Dr. Helen Piwnica-Worms

One in six women with breast cancer, and one in three African American women with breast cancer, have triple negative breast cancer (TNBC). TNBC is an aggressive subtype of breast cancer that lacks the receptors typically targeted in the other subtypes therefore precluding the use of some of our most effective and targeted breast cancer treatments for these patients.

Systemic neoadjuvant chemotherapy (NACT) is the current standard of care for patients with early-stage TNBC. Recently, immunotherapy has also been approved for treating TNBC in the neoadjuvant setting, and PARP inhibitors (PARPi) are increasingly used for TNBC patients with germline mutations in BRCA1 or BRCA2, though still in the adjuvant setting. Unfortunately, up to 70% of TNBC patients have significant residual disease once NACT is completed, and this is associated with a high risk of developing recurrence within two to three years of surgical resection. Thus, identifying ways to eradicate therapy resistant TNBC remains an unmet clinical need.

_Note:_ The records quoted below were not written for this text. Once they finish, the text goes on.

(** The path of [Upload] that does clean up. When the checks pass, the
    upload of the chunks fails and the bucket refuses no deletion, [Upload]
    empties the prefix of the block and returns the error of the chunks
    upload, wrapped once. *)
Lemma Upload_failed_chunks_cleaned_up (bdir : string) (w : World) (df : FileInfo)
    (id : ULID) (meta : Meta) (w2 : World) (err : error) :
  disk_Stat bdir (disk w) = Ok df → fi_IsDir df = true →
  ulid_Parse (fi_Name df) = Ok id →
  (exec (ReadMetaFile bdir) w).2 = Ok meta →
  map_len (Labels (Thanos meta)) ≠ 0%nat →
  exec (objstore_UploadDir (path_Join [bdir; ChunksDirname])
          (path_Join [ULID_String id; ChunksDirname]))
    (exec (objstore_UploadFile (path_Join [bdir; MetaFilename])
             (path_Join [DebugMetas; ULID_String id +:+ ".json"])) w).1
  = (w2, Some err) →
  delete_fault (remote w) = ∅ →
  ∃ w', exec (Upload bdir) w = (w', Some (Wrap err "upload chunks"))
        ∧ Cause (Wrap err "upload chunks") = Cause err
        ∧ listing id w' = [].
Proof.
  intros Hs Hd Hid Hm Hl Hc Hf. rewrite Upload_exec, Hs, Hd, Hid, Hm. cbn [negb].
  destruct (Labels (Thanos meta)) as [l |] eqn:Hlab; [| done].
  rewrite bool_decide_eq_false_2 by done.
  rewrite bool_decide_eq_false_2 by done. cbn [orb]. cbn zeta. rewrite Hc.
  rewrite cleanUp_exec. unfold Delete.
  destruct (DeleteDir_clears (ULID_String id) w2) as (w' & Hex & _ & Hlist & _).
  - pose proof (exec_delete_fault
                  (objstore_UploadDir (path_Join [bdir; ChunksDirname])
                     (path_Join [ULID_String id; ChunksDirname]))
                  (exec (objstore_UploadFile (path_Join [bdir; MetaFilename])
                     (path_Join [DebugMetas; ULID_String id +:+ ".json"])) w).1) as H2.
    rewrite Hc in H2. cbn [fst] in H2. rewrite H2, exec_delete_fault. done.
  - rewrite Hex. exists w'. done.
Qed.

End CleaningUp.

Lemma Upload_rejects_unfit_directory_witness :
  ∃ e, exec (@Upload tab_json Scenario.bdir) Scenario.world_unlabelled
       = (Scenario.world_unlabelled, Some e)
       ∧ remote_writes (@Upload tab_json Scenario.bdir) Scenario.world_unlabelled = [].
Proof.
  apply (@Upload_rejects_unfit_directory tab_json Scenario.bdir Scenario.world_unlabelled).
  right. right. right.
  exists (set_Labels (Some ∅) Scenario.meta). split; [vm_compute; reflexivity |].
  right. reflexivity.
Defined.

Through this study, we aim to eradicate TNBC cases that fail to be eliminated by these standard courses of care; or, in other words, those that are treatment refractory. Specifically, our study will help us identify key biomarkers driving this resistance, which in turn, would allow us to identify effective targeted therapies for patients with treatment refractory TNBC.  Since TNBC accounts for 15-20% of breast cancer cases in the United States and is highly aggressive, finding a solution to this clinical unmet need has never been more important.